Leveraging Domain Adaptation and Data Augmentation to Improve Qur’anic IR in English and Arabic

Vera Pavlova

2023 EMNLP EMNLP 2023

Leveraging Domain Adaptation and Data Augmentation to Improve Qur’anic IR in English and Arabic

Abstract

AbstractIn this work, we approach the problem of Qur’anic information retrieval (IR) in Arabic and English. Using the latest state-of-the-art methods in neural IR, we research what helps to tackle this task more efficiently. Training retrieval models requires a lot of data, which is difficult to obtain for training in-domain. Therefore, we commence with training on a large amount of general domain data and then continue training on in-domain data. To handle the lack of in-domain data, we employed a data augmentation technique, which considerably improved results in MRR@10 and NDCG@5 metrics, setting the state-of-the-art in Qur’anic IR for both English and Arabic. The absence of an Islamic corpus and domain-specific model for IR task in English motivated us to address this lack of resources and take preliminary steps of the Islamic corpus compilation and domain-specific language model (LM) pre-training, which helped to improve the performance of the retrieval models that use the domain-specific LM as the shared backbone.

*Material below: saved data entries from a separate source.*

Lemma parseJSON_doc p t (d : option Document) :
  Stat p t = StatNode (File (MarshalJSON (doc_json d))) → parseJSON p t = Ok d.
Proof. unfold parseJSON. intros ->. by destruct d. Qed.

Lemma parseJSON_missing p t : Stat p t = StatNotExist → parseJSON p t = Ok None.
Proof. unfold parseJSON. by intros ->. Qed.

(** *** The auth and sync sections *)

Lemma parseAuth_realises rootDir t auth :
  kind_at rootDir t = KDir →
  realises t (rootDir ++ [NameAuth]) false (files_of_auth auth) →
  auth_kept auth →
  parseAuth rootDir t = Ok auth.
Proof.
  intros Hroot HR Hkept. unfold parseAuth.
  rewrite Join_NameAuth, Join_FileCustomUserData, Join_FileProviders.
  set (B := rootDir ++ [NameAuth]) in *.
  destruct auth as [[cud prov]|]; last first.
  { assert (Stat B t = StatNotExist) as ->; [|done].
    apply Stat_child_missing; [done|]. fold B. rewrite <-(app_nil_r B).
    apply (realises_none _ _ _ _ HR); [|by intros [_ ?]].
    intros p c Hin. by apply elem_of_nil in Hin. }
  assert (kind_at B t = KDir) as HB.
  { apply (realises_base_dir _ _ _ _ HR).
    - right. destruct prov, cud; simpl in *; try done;
        eexists _, _; left.
    - intros c. destruct prov, cud; simpl;
        rewrite ?elem_of_cons, ?elem_of_nil; intros H; by intuition. }
  destruct (proj1 (kind_at_Dir _ _) HB) as [es ->].
  assert (parseJSON (B ++ [FileCustomUserData]) t = Ok cud) as ->.
  { destruct cud as [d|].
    - apply (parseJSON_doc _ _ (Some d)), (realises_file _ _ _ _ HR).
      + destruct prov; simpl; rewrite ?elem_of_cons; by auto.
      + intros c'. destruct prov; simpl;
          rewrite ?elem_of_cons, ?elem_of_nil; intros H;
          by intuition; simplify_eq.
    - apply parseJSON_missing, Stat_child_missing; [done|].
      apply (realises_none _ _ _ _ HR); [|by intros [_ ?]].
      intros p c. destruct prov; simpl;
        rewrite ?elem_of_cons, ?elem_of_nil; intros H Hpre;
        destruct_or?; simplify_eq; try done.
      by apply prefix_cons_inv_1 in Hpre. }
  assert (parseJSON (B ++ [FileProviders]) t = Ok prov) as ->; [|done].
  destruct prov as [d|].
  - apply (parseJSON_doc _ _ (Some d)), (realises_file _ _ _ _ HR).
    + simpl. by left.
    + intros c'. destruct cud; simpl;
        rewrite ?elem_of_cons, ?elem_of_nil; intros H;
        by intuition; simplify_eq.
  - apply parseJSON_missing, Stat_child_missing; [done|].
    apply (realises_none _ _ _ _ HR); [|by intros [_ ?]].
    intros p c. destruct cud; simpl;
      rewrite ?elem_of_cons, ?elem_of_nil; intros H Hpre;
      destruct_or?; simplify_eq; try done.
    by apply prefix_cons_inv_1 in Hpre.
Qed.
(** C3, as the script has it.  Whatever the outcome, the handler returns
    normally and calls [removeControllerForTab] with its own controller
    once; it calls it a second time exactly when the fetch resolved with
    a 2xx status and reading the body as JSON then failed (the call after
    the fetch and the call in the catch block both run), and that second
    call leaves the world as it was.  After the handler has finished its
    controller is registered under no key. *)
Theorem unregister_once_or_twice_and_controller_gone
    (k : kind) (before : list other_step) (sc : scenario) (tabId : option Z)
    (msg : jsval) :
  let w := reached before in
  let r := handler k sc tabId msg w in
  let n := count (is_unregister tabId (allocated w)) (calls r) in
  outcome r = Ok tt
  /\ (n = 1 \/ n = 2)
  /\ match network sc with
     | Responds st _ (Throw _) =>
         if negb (cancelled sc tabId w) && is_2xx st
         then n = 2 /\ final r = at_body sc tabId w
         else n = 1
     | _ => n = 1
     end
  /\ (forall key, allocated w ∉ handles (final r) key).
Proof.
  intros w r n.
  pose proof (reached_well_allocated before) as Hw. fold w in Hw.
  assert (Hn : n = match settle k sc tabId w with BodyFailed _ _ => 2 | _ => 1 end).
  { subst n r. rewrite handler_eq. cbn [calls].
    rewrite count_app, count_unregister_opening, count_unregister_closing.
    reflexivity. }
  assert (Hr : r = Run (Ok tt) (world_after sc tabId w (settle k sc tabId w))
                     (calls r))
    by (subst r; rewrite handler_eq; reflexivity).
  split; [rewrite Hr; reflexivity|].
  split; [rewrite Hn; destruct (settle k sc tabId w); auto|].
  split; [|intros key; rewrite Hr; apply absent_after_handler, Hw].
  rewrite Hn, Hr. cbn [final]. unfold settle.
  destruct (cancelled sc tabId w) eqn:Hc.
  { destruct (network sc) as [st t [data|e]|e]; reflexivity. }
  destruct (network sc) as [st t j|e]; [|reflexivity].
  rewrite !body_read_uncancelled by assumption.
  destruct (is_2xx st); simpl.
  - destruct j as [data|e]; [reflexivity|]. split; [reflexivity|].
    apply unregistered_absent.
    + apply no_dangling_at_body, reached_no_dangling.
    + apply (released_at_body sc tabId w Hw Hc).
  - destruct j; reflexivity.
Qed.

(** C3 as stated fails: the proxy answers 200 with a body that is not
    JSON; [query_gemini] calls [removeControllerForTab] with its
    controller twice. *)
Lemma unparseable_body_unregisters_twice :
  count (is_unregister None 0)
    (calls (query_gemini garbled None (JObj []) initial_world)) = 2
  /\ List.filter is_settled
       (calls (query_gemini garbled None (JObj []) initial_world))
     = [FetchResolved 200]
  /\ replies (calls (query_gemini garbled None (JObj []) initial_world))
     = [JObj [("ok", JBool false); ("error", JStr "Unexpected token '<'")]].
Proof. vm_compute. repeat split; reflexivity. Qed.

(** C5, as the script has it.  In every run of a handler the start
    notification comes before the fetch is started, the fetch settles
    after it was started, the finish notification and the reply come
    after the settlement, and the controller is unregistered before the
    finish notification.  The start notification, the fetch, its
    settlement, the finish notification and the reply each occur exactly
    once; [removeControllerForTab] is called once or twice. *)
Theorem lifecycle_calls_are_ordered
    (k : kind) (sc : scenario) (tabId : option Z) (msg : jsval) (w : world) :
  let cs := calls (handler k sc tabId msg w) in
  let unregister := is_unregister tabId (allocated w) in
  preceded_by is_started is_fetch_start false cs = true
  /\ preceded_by is_fetch_start is_settled false cs = true
  /\ preceded_by is_settled is_finished false cs = true
  /\ preceded_by is_settled is_reply false cs = true
  /\ preceded_by unregister is_finished false cs = true
  /\ count is_started cs = 1
  /\ count is_fetch_start cs = 1
  /\ count is_settled cs = 1
  /\ count is_finished cs = 1
  /\ count is_reply cs = 1
  /\ (count unregister cs = 1 \/ count unregister cs = 2).
Proof.
  intros cs unregister. subst cs unregister. rewrite handler_eq. cbn [calls].
  pose proof (is_unregister_same tabId (allocated w)) as H.
  unfold opening, notify. destruct (debug_log_is_log k msg) as [args ->].
  destruct (settle k sc tabId w); unfold closing, notify, count;
    destruct k, tabId;
    cbn [app preceded_by List.filter length is_started is_finished
         is_fetch_start is_settled is_reply sends started_event failure_event
         success_event kind_name js_get lookup_field is_str String.eqb
         Ascii.eqb Bool.eqb andb orb];
    rewrite ?H;
    cbn [app preceded_by List.filter length andb orb];
    repeat split; auto.
Qed.

(** C5 as stated fails: the proxy answers tab 7 with 200 and a body that
    is not JSON; [summarize_page] notifies the finish once but calls
    [removeControllerForTab] with its controller twice. *)
Lemma unparseable_body_unregisters_twice_notifies_once :
  count (is_unregister (Some 7%Z) 0)
    (calls (summarize_page garbled (Some 7%Z) (JObj []) initial_world)) = 2
  /\ count is_finished
       (calls (summarize_page garbled (Some 7%Z) (JObj []) initial_world)) = 1.
Proof. vm_compute. split; reflexivity. Qed.

(** * Further properties of the registry *)

Section RegistryMore.
Implicit Types (w : world) (tabId : option Z) (c x : ctrl) (k : origin_key).

Lemma world_eta w :
  {| activeFetchControllers := activeFetchControllers w;
     abortedSignals := abortedSignals w;
     allocated := allocated w |} = w.
Proof. destruct w; reflexivity. Qed.

Lemma set_delete_added c set : c ∉ set -> set_delete c (set_add c set) = set.
Proof.
  intros Hc. unfold set_add. rewrite decide_False by exact Hc.
  unfold set_delete. rewrite filter_app, filter_cons_False, filter_nil, app_nil_r
    by (intros H; apply H; reflexivity).
  apply set_delete_absent, Hc.
Qed.

Lemma registry_without_added key c (m : gmap origin_key (list ctrl)) :
  no_dangling m ->
  c ∉ default [] (m !! key) ->
  registry_without key c (<[key := set_add c (default [] (m !! key))]> m) = m.
Proof.
  intros Hm Hc. unfold registry_without. rewrite lookup_insert_eq.
  rewrite set_delete_added by exact Hc.
  destruct (m !! key) as [set|] eqn:E; simpl.
  - destruct (Nat.eqb_spec (length set) 0) as [E0|E0].
    + exfalso. apply (Hm key set E). destruct set; [reflexivity|discriminate].
    + rewrite insert_insert_eq. apply insert_id, E.
  - rewrite insert_insert_eq, delete_insert_eq. apply delete_id, E.
Qed.
End RegistryMore.

(** X1.  Round trip.  In any state the registry can reach, registering a
    controller that is not yet in the key's set and unregistering it again
    gives back the very same world: the set in its old order, or no entry
    at all if there was none. *)
Theorem register_then_unregister_restores
    (ops : list registry_call) (tabId : option Z) (controller : ctrl) :
  controller ∉ handles (final (perform_all ops initial_world)) (key_of tabId) ->
  final (removeControllerForTab tabId controller
           (final (addControllerForTab tabId controller
                     (final (perform_all ops initial_world)))))
  = final (perform_all ops initial_world).
Proof.
  intros Hc. rewrite addControllerForTab_eq, removeControllerForTab_eq. simpl.
  unfold handles in *.
  rewrite registry_without_added;
    [apply world_eta | apply perform_all_preserves, no_dangling_empty | exact Hc].
Qed.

We examined several language models (LMs) in Arabic to select one that efficiently deals with the Qur’anic IR task. Besides transferring successful experiments from English to Arabic, we conducted additional experiments with retrieval task in Arabic to amortize the scarcity of general domain datasets used to train the retrieval models. Handling Qur’anic IR task combining English and Arabic allowed us to enhance the comparison and share valuable insights across models and languages.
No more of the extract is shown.